WHAT YOU NEED TO DO.
Pull out each line of the data that includes the word "ParseEventID".

INPUT DATA.
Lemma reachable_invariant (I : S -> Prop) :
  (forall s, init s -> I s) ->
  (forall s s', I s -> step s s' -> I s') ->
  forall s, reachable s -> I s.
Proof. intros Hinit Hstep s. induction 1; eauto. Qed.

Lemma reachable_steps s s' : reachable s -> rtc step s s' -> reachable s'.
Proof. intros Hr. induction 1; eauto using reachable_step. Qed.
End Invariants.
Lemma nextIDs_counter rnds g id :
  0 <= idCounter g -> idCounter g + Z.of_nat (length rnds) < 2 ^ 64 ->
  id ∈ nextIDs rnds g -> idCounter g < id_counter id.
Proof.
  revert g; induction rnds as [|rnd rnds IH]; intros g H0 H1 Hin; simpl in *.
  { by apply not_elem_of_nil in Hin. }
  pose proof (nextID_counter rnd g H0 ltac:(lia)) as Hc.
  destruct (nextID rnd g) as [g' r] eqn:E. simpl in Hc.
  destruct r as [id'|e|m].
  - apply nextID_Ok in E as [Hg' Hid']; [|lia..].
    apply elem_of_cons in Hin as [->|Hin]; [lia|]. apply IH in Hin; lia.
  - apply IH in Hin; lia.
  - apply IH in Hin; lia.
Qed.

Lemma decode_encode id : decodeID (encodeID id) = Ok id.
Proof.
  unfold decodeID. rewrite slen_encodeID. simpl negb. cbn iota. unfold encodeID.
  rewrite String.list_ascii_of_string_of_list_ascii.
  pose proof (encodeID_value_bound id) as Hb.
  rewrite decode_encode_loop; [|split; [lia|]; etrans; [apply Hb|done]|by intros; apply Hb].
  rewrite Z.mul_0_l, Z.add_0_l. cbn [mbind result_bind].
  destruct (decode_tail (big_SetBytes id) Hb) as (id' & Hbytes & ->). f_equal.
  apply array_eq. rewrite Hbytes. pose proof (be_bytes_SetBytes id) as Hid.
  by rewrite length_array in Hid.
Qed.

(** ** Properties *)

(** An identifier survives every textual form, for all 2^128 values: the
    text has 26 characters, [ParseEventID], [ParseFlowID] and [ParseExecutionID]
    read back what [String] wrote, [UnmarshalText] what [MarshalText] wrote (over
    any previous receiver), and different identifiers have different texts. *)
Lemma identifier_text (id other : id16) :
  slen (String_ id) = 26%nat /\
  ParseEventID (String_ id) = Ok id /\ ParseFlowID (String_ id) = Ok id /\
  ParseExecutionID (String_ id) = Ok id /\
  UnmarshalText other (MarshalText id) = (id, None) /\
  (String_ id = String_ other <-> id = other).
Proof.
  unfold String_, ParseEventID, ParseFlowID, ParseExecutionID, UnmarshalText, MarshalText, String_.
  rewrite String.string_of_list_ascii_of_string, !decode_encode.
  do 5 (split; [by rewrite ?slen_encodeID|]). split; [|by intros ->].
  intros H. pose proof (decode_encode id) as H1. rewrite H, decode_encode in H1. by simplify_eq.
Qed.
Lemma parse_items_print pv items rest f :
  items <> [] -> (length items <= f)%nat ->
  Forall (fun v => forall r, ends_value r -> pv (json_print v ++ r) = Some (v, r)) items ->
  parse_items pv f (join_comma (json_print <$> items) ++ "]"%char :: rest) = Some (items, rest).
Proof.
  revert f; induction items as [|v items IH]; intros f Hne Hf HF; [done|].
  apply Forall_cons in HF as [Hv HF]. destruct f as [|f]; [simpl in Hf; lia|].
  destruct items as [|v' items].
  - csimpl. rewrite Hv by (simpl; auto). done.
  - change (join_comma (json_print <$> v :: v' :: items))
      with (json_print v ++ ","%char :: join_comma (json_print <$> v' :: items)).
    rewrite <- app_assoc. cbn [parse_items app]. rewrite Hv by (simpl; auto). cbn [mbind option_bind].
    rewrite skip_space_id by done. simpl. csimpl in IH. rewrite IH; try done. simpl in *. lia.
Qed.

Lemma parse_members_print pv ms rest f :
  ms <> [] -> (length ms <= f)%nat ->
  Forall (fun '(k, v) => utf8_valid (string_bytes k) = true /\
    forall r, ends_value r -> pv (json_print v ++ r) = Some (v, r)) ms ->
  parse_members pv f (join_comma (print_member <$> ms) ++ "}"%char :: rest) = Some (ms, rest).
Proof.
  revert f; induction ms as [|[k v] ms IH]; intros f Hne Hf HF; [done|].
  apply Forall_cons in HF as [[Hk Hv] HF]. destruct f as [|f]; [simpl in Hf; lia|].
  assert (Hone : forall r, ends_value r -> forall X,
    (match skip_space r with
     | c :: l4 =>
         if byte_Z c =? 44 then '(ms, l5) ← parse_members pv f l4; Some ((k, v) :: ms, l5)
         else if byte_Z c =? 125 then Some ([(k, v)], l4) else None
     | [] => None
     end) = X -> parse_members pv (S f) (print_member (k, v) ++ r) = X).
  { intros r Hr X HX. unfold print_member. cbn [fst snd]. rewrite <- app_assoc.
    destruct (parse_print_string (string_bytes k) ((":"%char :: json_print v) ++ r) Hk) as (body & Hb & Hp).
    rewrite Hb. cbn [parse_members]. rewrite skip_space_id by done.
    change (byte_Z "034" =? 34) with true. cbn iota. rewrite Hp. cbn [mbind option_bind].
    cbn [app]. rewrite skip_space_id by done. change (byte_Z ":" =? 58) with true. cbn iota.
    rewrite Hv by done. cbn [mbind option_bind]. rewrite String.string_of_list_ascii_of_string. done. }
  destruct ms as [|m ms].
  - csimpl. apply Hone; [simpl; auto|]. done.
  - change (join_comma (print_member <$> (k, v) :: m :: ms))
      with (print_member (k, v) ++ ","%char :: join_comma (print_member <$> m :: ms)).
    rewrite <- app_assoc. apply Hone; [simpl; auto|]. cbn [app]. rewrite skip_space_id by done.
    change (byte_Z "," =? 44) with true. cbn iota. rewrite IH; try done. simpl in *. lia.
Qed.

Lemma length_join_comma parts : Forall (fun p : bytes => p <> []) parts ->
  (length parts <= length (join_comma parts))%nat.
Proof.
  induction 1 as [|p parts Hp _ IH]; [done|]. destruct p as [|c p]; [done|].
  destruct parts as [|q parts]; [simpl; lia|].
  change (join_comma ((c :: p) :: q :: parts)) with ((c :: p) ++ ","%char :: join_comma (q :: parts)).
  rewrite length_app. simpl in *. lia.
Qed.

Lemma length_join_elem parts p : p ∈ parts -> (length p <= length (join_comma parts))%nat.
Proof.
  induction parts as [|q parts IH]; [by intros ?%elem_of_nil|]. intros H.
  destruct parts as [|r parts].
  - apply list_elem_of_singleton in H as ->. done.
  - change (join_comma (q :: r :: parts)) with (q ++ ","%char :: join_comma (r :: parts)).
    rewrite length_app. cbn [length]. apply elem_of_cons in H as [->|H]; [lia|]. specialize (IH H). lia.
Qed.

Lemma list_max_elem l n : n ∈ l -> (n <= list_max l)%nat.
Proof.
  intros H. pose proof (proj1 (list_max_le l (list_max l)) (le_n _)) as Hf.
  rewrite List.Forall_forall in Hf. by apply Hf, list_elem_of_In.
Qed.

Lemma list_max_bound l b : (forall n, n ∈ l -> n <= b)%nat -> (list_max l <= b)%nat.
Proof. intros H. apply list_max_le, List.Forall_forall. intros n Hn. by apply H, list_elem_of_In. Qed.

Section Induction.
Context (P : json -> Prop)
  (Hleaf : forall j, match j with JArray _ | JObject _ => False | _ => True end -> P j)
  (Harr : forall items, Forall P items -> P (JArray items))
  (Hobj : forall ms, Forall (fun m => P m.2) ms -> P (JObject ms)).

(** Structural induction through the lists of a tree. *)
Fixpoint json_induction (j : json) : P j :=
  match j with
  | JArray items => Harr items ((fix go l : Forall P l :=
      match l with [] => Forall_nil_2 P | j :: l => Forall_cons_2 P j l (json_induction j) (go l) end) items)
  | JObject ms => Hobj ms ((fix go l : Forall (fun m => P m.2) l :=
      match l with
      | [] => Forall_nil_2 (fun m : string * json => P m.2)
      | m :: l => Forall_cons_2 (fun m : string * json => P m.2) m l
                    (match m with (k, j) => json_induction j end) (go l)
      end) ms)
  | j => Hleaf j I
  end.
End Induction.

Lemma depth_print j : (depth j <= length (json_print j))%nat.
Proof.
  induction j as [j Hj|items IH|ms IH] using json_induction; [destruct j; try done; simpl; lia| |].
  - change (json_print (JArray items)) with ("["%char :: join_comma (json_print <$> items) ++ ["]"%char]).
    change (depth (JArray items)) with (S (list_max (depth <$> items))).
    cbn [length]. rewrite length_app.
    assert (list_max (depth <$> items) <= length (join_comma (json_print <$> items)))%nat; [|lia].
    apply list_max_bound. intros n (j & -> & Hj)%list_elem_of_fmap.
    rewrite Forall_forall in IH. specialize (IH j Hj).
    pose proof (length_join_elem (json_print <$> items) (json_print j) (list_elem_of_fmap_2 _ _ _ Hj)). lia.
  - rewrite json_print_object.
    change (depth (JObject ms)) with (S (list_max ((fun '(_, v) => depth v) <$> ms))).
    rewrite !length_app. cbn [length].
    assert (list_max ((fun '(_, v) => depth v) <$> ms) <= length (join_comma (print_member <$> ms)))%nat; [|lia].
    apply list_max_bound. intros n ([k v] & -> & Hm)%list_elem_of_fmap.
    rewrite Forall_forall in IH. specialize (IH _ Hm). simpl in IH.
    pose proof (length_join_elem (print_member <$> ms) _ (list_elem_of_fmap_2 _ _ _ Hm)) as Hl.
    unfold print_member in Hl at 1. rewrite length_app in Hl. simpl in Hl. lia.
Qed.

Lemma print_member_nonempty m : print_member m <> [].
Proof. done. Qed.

EXERCISE OUTPUT.
    text has 26 characters, [ParseEventID], [ParseFlowID] and [ParseExecutionID]
  ParseEventID (String_ id) = Ok id /\ ParseFlowID (String_ id) = Ok id /\
  unfold String_, ParseEventID, ParseFlowID, ParseExecutionID, UnmarshalText, MarshalText, String_.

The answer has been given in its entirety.